Multi-channel exciton dissociation in D18/Y6 complexes for high-efficiency organic photovoltaics

Abstract

Interfacial charge transfer between the donor and acceptor plays a crucial role in determining the photo-induced charge generation mechanisms and efficiencies for organic solar cells. Here, we have theoretically investigated the exciton-dissociation and charge-recombination processes in complexes consisting of a wide-bandgap polymer donor D18 and a narrow-bandgap small-molecule acceptor Y6, which exhibit the best organic photovoltaic performance to date. The results show that besides the lowest charge-transfer (CT₀) state, there are also four higher-lying CT states below the lowest singlet excited state (S₁) of D18, and the excitons on D18 will dissociate into the higher-lying CT states much faster (10¹⁰–10¹² s⁻¹) than into the CT₀ state (10⁷–10⁸ s⁻¹).
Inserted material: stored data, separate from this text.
Lemma respondPage_handles {T} (items : list T -> page_items) p e K :
  (e = None -> provided store requested (VPage (items (pg_Items p)) (encodeCursor (pg_NextCursor p)) (pg_HasMore p))) ->
  handles K (respondPage items p e).
Proof. intros He. destruct e as [e|]; [apply respond_err_handles|]. apply writeJSON_handles. split; [done|]. by apply He. Qed.

Lemma with_id_handles text k K : (forall id, handles K (k id)) -> handles K (with_id (decodeID text) k).
Proof.
  intros Hk. destruct (decodeID text) as [id|e|msg] eqn:E; [apply Hk| |].
  - rewrite (decodeID_fails _ _ E). apply bad_handles. public.
  - intros s (_ & ? & ?). by split_and!.
Qed.

Lemma decodeCursor_error raw c e : decodeCursor raw = (c, Some e) -> e = ErrInvalidCursor.
Proof.
  unfold decodeCursor. destruct (str_eqb raw ""); [done|].
  destruct (b64_decode (string_bytes raw)) as [data|]; [|by intros [= <- <-]].
  destruct (mbind _ _); intros [= <- <-]; done.
Qed.

Lemma page_spec r p e : page r = (p, e) ->
  match e with None => page_ok p | Some e => public_message (err_text e) end.
Proof.
  unfold page. destruct (Atoi (rq_Query r "limit")) as [n ok].
  destruct (negb (str_eqb (rq_Query r "limit") "") && _) eqn:El.
  - intros [= <- <-]. public.
  - destruct (decodeCursor (rq_Query r "cursor")) as [c e'] eqn:Ec. intros [= <- <-]. destruct e' as [e'|].
    + apply decodeCursor_error in Ec as ->. right. by exists ErrInvalidCursor.
    + unfold page_ok. cbn [p_Limit]. destruct (str_eqb (rq_Query r "limit") ""); [lia|].
      cbn [negb andb] in El. bool_cases. lia.
Qed.

Lemma with_page_handles r k K : (forall p, page_ok p -> handles K (k p)) -> handles K (with_page r k).
Proof.
  intros Hk. unfold with_page. destruct (page r) as [p e] eqn:E. apply page_spec in E.
  destruct e as [e|]; [by apply bad_handles|by apply Hk].
Qed.

Lemma check_scope_None r actual e :
  check_scope r actual e = None -> scopeAllowed (scopeFilter r) actual = true.
Proof. destruct e; [done|]. cbn. by destruct (scopeAllowed _ _). Qed.

Lemma retries_loop_None scope l :
  retries_loop scope l = None -> Forall (fun x => scopeAllowed scope (xs_Scope x) = true) l.
Proof.
  induction l as [|x l IH]; [constructor|]. cbn. destruct (scopeAllowed scope (xs_Scope x)) eqn:E; [|done].
  constructor; auto.
Qed.
End Spec.

(** ** Handlers *)

Section Handlers.
Context {W : Type} (sha256 : bytes -> array 32) (gunzip : bytes -> result bytes).
Context (dec_record : bytes -> result EventRecord) (dec_manifest : bytes -> result Manifest).
Context (ctx : nat -> option error).
Context (cfg : ApiConfig W) (store : ExplorerStore) (archival : Prop) (r : Request).

#[local] Abbreviation max := (ac_MaxPayloadBytes cfg).
#[local] Abbreviation any := (fun _ : list ApiCall => True).
#[local] Abbreviation handled := (handles (W := W) store archival (scopeFilter r) max (ac_AllowedOrigins cfg) any).

Context (Hmax : 0 < max).

Lemma flowFilter_scope : ff_Scope (flowFilter r) = scopeFilter r.
Proof. unfold flowFilter. by destruct (negb _). Qed.

Lemma if_scope (b : bool) (f g : EventFilter) : ef_Scope g = ef_Scope f -> ef_Scope (if b then g else f) = ef_Scope f.
Proof. by destruct b. Qed.

Lemma eventFilter_scope : ef_Scope (eventFilter r) = scopeFilter r.
Proof.
  unfold eventFilter. cbv zeta.
  repeat (etransitivity; [apply if_scope; first [reflexivity | destruct (ParseBool _); reflexivity]|]).
  reflexivity.
Qed.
In contrast, only the CT₀ state is below the S₁ state of Y6 due to the small driving force for hole transfer from Y6 to D18, while the dissociation rates of Y6 excitons into the CT₀ state can be very high (10¹³ s⁻¹). Importantly, the rates of charge recombination are mostly lower than 10⁶ s⁻¹. These results are fully consistent with the highly efficient exciton dissociation and low charge recombination observed by experiments. Our work underlines the importance of multi-channel exciton dissociation for high-efficiency organic photovoltaics.